On Tue, Jan 14, 2020 at 10:58:08AM -0800, Sean Christopherson wrote:
> On Tue, Jan 14, 2020 at 11:08:20AM +0800, Yang Weijiang wrote:
> > On Mon, Jan 13, 2020 at 09:33:58AM -0800, Sean Christopherson wrote:
> > > On Mon, Jan 13, 2020 at 04:10:50PM +0800, Yang Weijiang wrote:
> > > > On Fri, Jan 10, 2020 at 10:04:59AM -0800, Sean Christopherson wrote:
> > > > > On Thu, Jan 02, 2020 at 02:13:15PM +0800, Yang Weijiang wrote:
> > > > > > @@ -3585,7 +3602,30 @@ static bool fast_page_fault(struct kvm_vcpu *vcpu, gva_t gva, int level,
> > > > > >  		if ((error_code & PFERR_WRITE_MASK) &&
> > > > > >  		    spte_can_locklessly_be_made_writable(spte))
> > > > > >  		{
> > > > > > -			new_spte |= PT_WRITABLE_MASK;
> > > > > > +			/*
> > > > > > +			 * Record write protect fault caused by
> > > > > > +			 * Sub-page Protection, let VMI decide
> > > > > > +			 * the next step.
> > > > > > +			 */
> > > > > > +			if (spte & PT_SPP_MASK) {
> > > > > > +				int len = kvm_x86_ops->get_inst_len(vcpu);
> > > > > 
> > > > > There's got to be a better way to handle SPP exits than adding a helper
> > > > > to retrieve the instruction length.
> > > > >
> > > > The fault instruction was skipped by kvm_skip_emulated_instruction()
> > > > before, but Paolo suggested leave the re-do or skip option to user-space
> > > > to make it flexible for write protection or write tracking, so return
> > > > length to user-space.
> > > 
> > > Sorry, my comment was unclear.  I have no objection to punting the fault
> > > to userspace, it's the mechanics of how it's done that I dislike.
> > > 
> > > Specifically, (a) using run->exit_reason to propagate the SPP exit up the
> > > stack, e.g. instead of modifying affected call stacks to play nice with
> > > any exit to userspace, (b) assuming ->get_insn_len() will always be
> > > accurate, e.g. see the various caveats in skip_emulated_instruction() for
> > > both VMX and SVM, and (c) duplicating the state capture code in every
> > > location that can encounter a SPP fault.
> >
> > How about calling skip_emulated_instruction() in KVM before exit to
> 
> I'm confused.  It sounds like KVM_EXIT_SPP provides the instruction length
> because it skips an instruction before exiting to userspace.  But if KVM
> is is emulating an instruction, it shouldn't be doing
> {kvm_}skip_emulated_instruction(), e.g. if emulation fails due to a SPP
> violation (returns KVM_EXIT_SPP) then GUEST_RIP should still point at the
> exiting instruction.  Ditto for the fast_page_fault() case, RIP shouldn't
> be advanced.
There're two SPP usages, one is for write-protection the other is for
write-tracking. If the first case is being used, KVM ignores the write
, i.e., write to the memory is discarded. The second case is, if
userspace is tracking memory write through SPP, then it's notified via
KVM_EXIT_SPP but still let the write take effect by unprotecting the
subpage, i.e., like generic 4KB access-tracking.
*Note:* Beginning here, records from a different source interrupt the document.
(* ===== verification/_CoqProject ===== *)
-Q . S2P
Prelude.v
Errcode.v
Strconv.v
Identity.v
Json.v
Store.v
PgStore.v
MemStore.v
Conv.v
Conc.v
RateLimit.v
MemberCache.v
World.v
OnlineStore.v
ConvPage.v
MessageSvc.v
GroupSvc.v
ConversationSvc.v
UserSvc.v
DbInv.v
History.v
WorldInv.v
TxInv.v
UserMap.v
MessageInv.v
Deliver.v
GroupInv.v
Paging.v
MemThms.v
ConversationInv.v
UserInv.v
System.v
Scenario.v
SendThms.v
AccessThms.v
DeliveryThms.v
AccountThms.v
Cache.v
CacheDrivers.v
Sha256.v
Auth.v
AuthThms.v
SendQueue.v
GatewayThms.v
Lifecycle.v
LifecycleInv.v
PresenceRows.v
ConnSlots.v
LifecycleThms.v
RedisOnline.v
BusNode.v
BusDrivers.v
BusThms.v
Heap.v
Presence.v
PresenceQueue.v
PresenceInv.v
PresenceCore.v
PresenceSteps.v
PresenceThms.v
PresenceEvents.v
Http.v
NexoConfig.v
ConfigThms.v
AccessLog.v
GormStore.v
GormThms.v
Suites.v
Assembly.v
Api.v
Frames.v
Front.v
FrontThms.v
FrontScenario.v
SdkClient.v
SdkThms.v
MsgBody.v
LoadTool.v
LoadThms.v
Admission.v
In the first case, no necessity to re-try the faulted instruction,
the second case, a re-try is necessary, so I would skip current instruction
first, then if it's actually the second case, userspace should take action
based on the instruction lenght returned.
> 
> What am I missing?
>

> > userspace, but still return the skipped instruction length, if userspace
> > would like to re-execute the instruction, it can unwind RIP or simply
> > rely on KVM?
> 
> I'm not convinced the instruction length needs to be provided to userspace
> for this case.  Obviously it's not difficult to provide the info, I just
> don't understand the value added by doing so.  As above, RIP shouldn't
> need to be unwound, and blindly skipping an instruction seems like an odd
> thing for a VMI engine to do.
In the last review by Paolo, he mentioned SPP could be used in
access-tracing manner, it's flexible to provide instruction length to
userspace, so I removed instruction-skip in KVM but let userspace to
decide.
> 
> > > What I'm hoping is that it's possible to modify the call stacks to
> > > explicitly propagate an exit to userspace and/or SPP fault, and shove all
> > > the state capture into a common location, e.g. handle_ept_violation().
> > >
> > The problem is, the state capture code in fast_page_fault() and
> > emulation case share different causes, the former is generic occurence
> > of SPP induced EPT violation, the latter is atually a "faked" one while
> > detecting emulation instruction is writing some SPP protected area, so I
> > seperated them.
> 
> Can we make SPP dependent on unrestricted guest so that the only entry
> point to the emulator is through handle_ept_violation()?  And thus the
> only path to triggering KVM_EXIT_SPP would also be through
> handle_ept_violation(); (I think, might be forgetting a different emulation
> path).
> 
I don't got your point, from my understanding, instruction emulation is
used in several cases regarless of guest working mode. As long as any memory write happens
e.g., string ops, port ops etc, SPP write-protection
check should be applied to let the userspace capture the event.

> >
> > > Side topic, assuming the userspace VMI is going to be instrospecting the
> > > faulting instruction, won't it decode the instruction?  I.e. calculate
> > > the instruction length anyways?